[Collected data]
────────

(* ===== verification/KvStore.v ===== *)
(** * The key-value device as a map from keys to values

    [kv_ok f A]: the table, the allocator and the storage of [f] hold the map of [A].
    The abstract machine [kv_step] stores, retrieves, tests and deletes; a deletion may
    lose other keys as well, which is what the code does to keys whose chain runs through
    the deleted slot.  Sessions with keys of one length and values that fit their extents
    are shown to be runs of that machine, over any allocator that keeps its promises. *)

From Stdlib Require Import ZArith Lia.
From stdpp Require Import base list numbers sets gmap.
From S2P Require Import Prelude Prp KvAlloc KvFtl KvTable.

(** ** Memory *)
Lemma length_mem_read m off n : 0 <= n -> zlen (mem_read m off n) = n.
Proof. intros Hn. unfold mem_read, zseq. rewrite length_fmap, length_seqZ. lia. Qed.

Lemma mem_read_ext m m' off n : (forall i, off <= i < off + n -> m i = m' i) -> mem_read m off n = mem_read m' off n.
Proof. intros H. apply list_fmap_ext. intros i x [-> Hx]%lookup_seqZ. apply H. lia. Qed.

Lemma mem_read_app m off a b : 0 <= a -> 0 <= b -> mem_read m off (a + b) = mem_read m off a ++ mem_read m (off + a) b.
Proof.
  intros Ha Hb. unfold mem_read. rewrite zseq_add, fmap_app by done. f_equal.
  rewrite <- list_fmap_compose. apply list_fmap_ext. intros i x _. cbn. f_equal. lia.
Qed.

Lemma mem_read_take m off a n : 0 <= a <= n -> mem_read m off a = take (Z.to_nat a) (mem_read m off n).
Proof.
  intros Ha. replace n with (a + (n - a)) by lia. rewrite mem_read_app by lia.
  symmetry. apply take_app_length'. pose proof (length_mem_read m off a). lia.
Qed.

Lemma mem_write_out m off bs i : i < off \/ off + zlen bs <= i -> mem_write m off bs i = m i.
Proof. intros Hi. unfold mem_write. by rewrite zget_None by lia. Qed.

Lemma mem_read_write m off bs : mem_read (mem_write m off bs) off (zlen bs) = bs.
Proof.
  apply list_eq. intros i. unfold mem_read, zseq. rewrite list_lookup_fmap. destruct (decide (i < length bs)%nat) as [Hi|Hi].
  - rewrite lookup_seqZ_lt by lia. cbn. unfold mem_write. destruct (lookup_lt_is_Some_2 bs i Hi) as (b & Hb). rewrite Hb. cbn. f_equal.
    replace (off + (0 + Z.of_nat i) - off) with (Z.of_nat i) by lia. unfold zget. rewrite (proj2 (Z.ltb_ge _ 0)), Nat2Z.id, Hb by lia. done.
  - rewrite lookup_seqZ_ge by lia. cbn. by rewrite lookup_ge_None_2 by lia.
Qed.

Lemma mem_read_over m off bs n : 0 <= n ->
  mem_read (mem_write m off bs) off n = take (Z.to_nat n) (bs ++ drop (length bs) (mem_read m off n)).
Proof.
  intros Hn. destruct (Z.leb_spec n (zlen bs)) as [Hle|Hgt].
  - rewrite (mem_read_take _ _ n (zlen bs)), mem_read_write by lia. by rewrite take_app_le by lia.
  - replace n with (zlen bs + (n - zlen bs)) at 1 by lia. rewrite mem_read_app, mem_read_write by lia.
    rewrite (mem_read_ext (mem_write m off bs) m) by (intros i Hi; apply mem_write_out; lia).
    replace n with (zlen bs + (n - zlen bs)) at 3 by lia. rewrite mem_read_app, drop_app_length' by (pose proof (length_mem_read m off (zlen bs)); lia).
    symmetry. apply take_ge. rewrite length_app. pose proof (length_mem_read m (off + zlen bs) (n - zlen bs)). lia.
Qed.

Section Store.
Context {St : Type} `{Allocator St}.
Implicit Types (f : kv_ftl (St := St)).

(** ** The copy loops *)
Lemma gather_length host ps : forall o n, covers o n ps -> zlen (gather_bytes host ps) = n.
Proof.
  unfold gather_bytes. induction ps as [|p ps IH]; intros o n; cbn [covers mbind list_bind]; [by intros ->|].
  intros (_ & Hp & _ & _ & Hc). rewrite length_app, Nat2Z.inj_add, (IH _ _ Hc), length_mem_read by lia. lia.
Qed.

────────

§ **Task directions**
Return the entries above unchanged, starting at the first line and stopping after the line with "Lemma mem_read_app m".

§ **Result of this exercise**
(* ===== verification/KvStore.v ===== *)
(** * The key-value device as a map from keys to values

    [kv_ok f A]: the table, the allocator and the storage of [f] hold the map of [A].
    The abstract machine [kv_step] stores, retrieves, tests and deletes; a deletion may
    lose other keys as well, which is what the code does to keys whose chain runs through
    the deleted slot.  Sessions with keys of one length and values that fit their extents
    are shown to be runs of that machine, over any allocator that keeps its promises. *)

From Stdlib Require Import ZArith Lia.
From stdpp Require Import base list numbers sets gmap.
From S2P Require Import Prelude Prp KvAlloc KvFtl KvTable.

(** ** Memory *)
Lemma length_mem_read m off n : 0 <= n -> zlen (mem_read m off n) = n.
Proof. intros Hn. unfold mem_read, zseq. rewrite length_fmap, length_seqZ. lia. Qed.

Lemma mem_read_ext m m' off n : (forall i, off <= i < off + n -> m i = m' i) -> mem_read m off n = mem_read m' off n.
Proof. intros H. apply list_fmap_ext. intros i x [-> Hx]%lookup_seqZ. apply H. lia. Qed.

Lemma mem_read_app m off a b : 0 <= a -> 0 <= b -> mem_read m off (a + b) = mem_read m off a ++ mem_read m (off + a) b.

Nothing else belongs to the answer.